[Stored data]
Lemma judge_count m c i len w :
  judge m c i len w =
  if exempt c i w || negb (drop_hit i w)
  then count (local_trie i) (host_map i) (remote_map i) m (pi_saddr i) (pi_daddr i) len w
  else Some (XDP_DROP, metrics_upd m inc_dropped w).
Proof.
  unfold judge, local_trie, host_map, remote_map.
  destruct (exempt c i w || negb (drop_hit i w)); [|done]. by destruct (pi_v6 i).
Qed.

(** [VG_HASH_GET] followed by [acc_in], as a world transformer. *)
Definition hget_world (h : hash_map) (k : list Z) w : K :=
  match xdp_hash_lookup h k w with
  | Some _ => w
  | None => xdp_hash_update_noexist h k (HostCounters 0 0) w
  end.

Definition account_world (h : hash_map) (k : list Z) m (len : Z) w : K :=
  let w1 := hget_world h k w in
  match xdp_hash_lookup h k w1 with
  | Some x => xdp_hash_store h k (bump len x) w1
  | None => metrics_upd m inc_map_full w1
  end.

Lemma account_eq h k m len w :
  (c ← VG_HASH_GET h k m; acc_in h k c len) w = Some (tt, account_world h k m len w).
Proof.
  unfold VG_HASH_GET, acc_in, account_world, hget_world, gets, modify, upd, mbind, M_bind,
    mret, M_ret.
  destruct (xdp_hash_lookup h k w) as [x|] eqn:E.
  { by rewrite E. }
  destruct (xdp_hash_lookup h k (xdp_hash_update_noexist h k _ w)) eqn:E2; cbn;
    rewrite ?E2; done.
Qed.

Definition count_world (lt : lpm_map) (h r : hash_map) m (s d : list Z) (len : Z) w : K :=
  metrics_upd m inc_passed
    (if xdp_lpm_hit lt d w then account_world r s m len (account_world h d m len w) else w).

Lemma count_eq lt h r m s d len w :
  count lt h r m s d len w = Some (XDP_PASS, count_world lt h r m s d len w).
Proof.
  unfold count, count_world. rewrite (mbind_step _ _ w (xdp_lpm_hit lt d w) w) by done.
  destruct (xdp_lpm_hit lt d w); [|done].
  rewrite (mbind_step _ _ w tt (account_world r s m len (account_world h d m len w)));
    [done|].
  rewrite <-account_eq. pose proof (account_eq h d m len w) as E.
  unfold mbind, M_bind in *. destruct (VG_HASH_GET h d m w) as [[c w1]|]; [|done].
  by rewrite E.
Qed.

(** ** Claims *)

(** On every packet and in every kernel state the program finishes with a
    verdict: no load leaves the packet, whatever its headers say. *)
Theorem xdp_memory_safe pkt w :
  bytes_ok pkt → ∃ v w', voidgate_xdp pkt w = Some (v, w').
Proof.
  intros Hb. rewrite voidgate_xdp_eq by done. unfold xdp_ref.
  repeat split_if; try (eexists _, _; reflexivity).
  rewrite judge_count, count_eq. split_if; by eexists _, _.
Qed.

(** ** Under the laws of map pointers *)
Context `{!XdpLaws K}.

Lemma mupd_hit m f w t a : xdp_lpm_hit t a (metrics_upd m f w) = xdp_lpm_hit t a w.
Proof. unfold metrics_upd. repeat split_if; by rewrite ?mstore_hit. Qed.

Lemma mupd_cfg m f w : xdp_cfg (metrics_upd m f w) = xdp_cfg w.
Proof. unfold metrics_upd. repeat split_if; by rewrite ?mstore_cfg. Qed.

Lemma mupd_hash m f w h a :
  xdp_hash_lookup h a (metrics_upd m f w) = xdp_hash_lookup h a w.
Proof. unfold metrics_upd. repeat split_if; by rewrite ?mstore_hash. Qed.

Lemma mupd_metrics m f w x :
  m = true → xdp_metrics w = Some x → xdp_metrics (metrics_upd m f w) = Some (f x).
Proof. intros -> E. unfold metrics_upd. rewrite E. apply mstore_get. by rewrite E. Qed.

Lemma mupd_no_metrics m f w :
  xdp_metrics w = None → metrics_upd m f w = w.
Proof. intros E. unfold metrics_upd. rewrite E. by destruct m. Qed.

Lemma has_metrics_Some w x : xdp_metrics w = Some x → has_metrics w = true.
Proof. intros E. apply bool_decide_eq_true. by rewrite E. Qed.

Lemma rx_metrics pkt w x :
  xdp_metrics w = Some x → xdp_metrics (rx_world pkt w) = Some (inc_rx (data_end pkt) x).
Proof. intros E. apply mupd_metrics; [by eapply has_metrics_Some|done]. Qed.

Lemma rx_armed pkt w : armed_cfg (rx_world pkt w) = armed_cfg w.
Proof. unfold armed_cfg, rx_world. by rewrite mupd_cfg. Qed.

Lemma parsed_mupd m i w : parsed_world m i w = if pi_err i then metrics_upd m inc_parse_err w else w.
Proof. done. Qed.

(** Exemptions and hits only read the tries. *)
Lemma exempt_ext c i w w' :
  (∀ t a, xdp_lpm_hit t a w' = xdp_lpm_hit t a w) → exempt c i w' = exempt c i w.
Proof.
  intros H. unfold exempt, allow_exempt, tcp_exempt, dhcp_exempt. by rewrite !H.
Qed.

• YOUR TASK
Above are the records; print exactly the lines from the line with "destruct (xdp_hash_lookup h k w)" to the line with "Definition count_world (lt", including both, and nothing else.

• ANSWER BELOW
  destruct (xdp_hash_lookup h k w) as [x|] eqn:E.
  { by rewrite E. }
  destruct (xdp_hash_lookup h k (xdp_hash_update_noexist h k _ w)) eqn:E2; cbn;
    rewrite ?E2; done.
Qed.

Definition count_world (lt : lpm_map) (h r : hash_map) m (s d : list Z) (len : Z) w : K :=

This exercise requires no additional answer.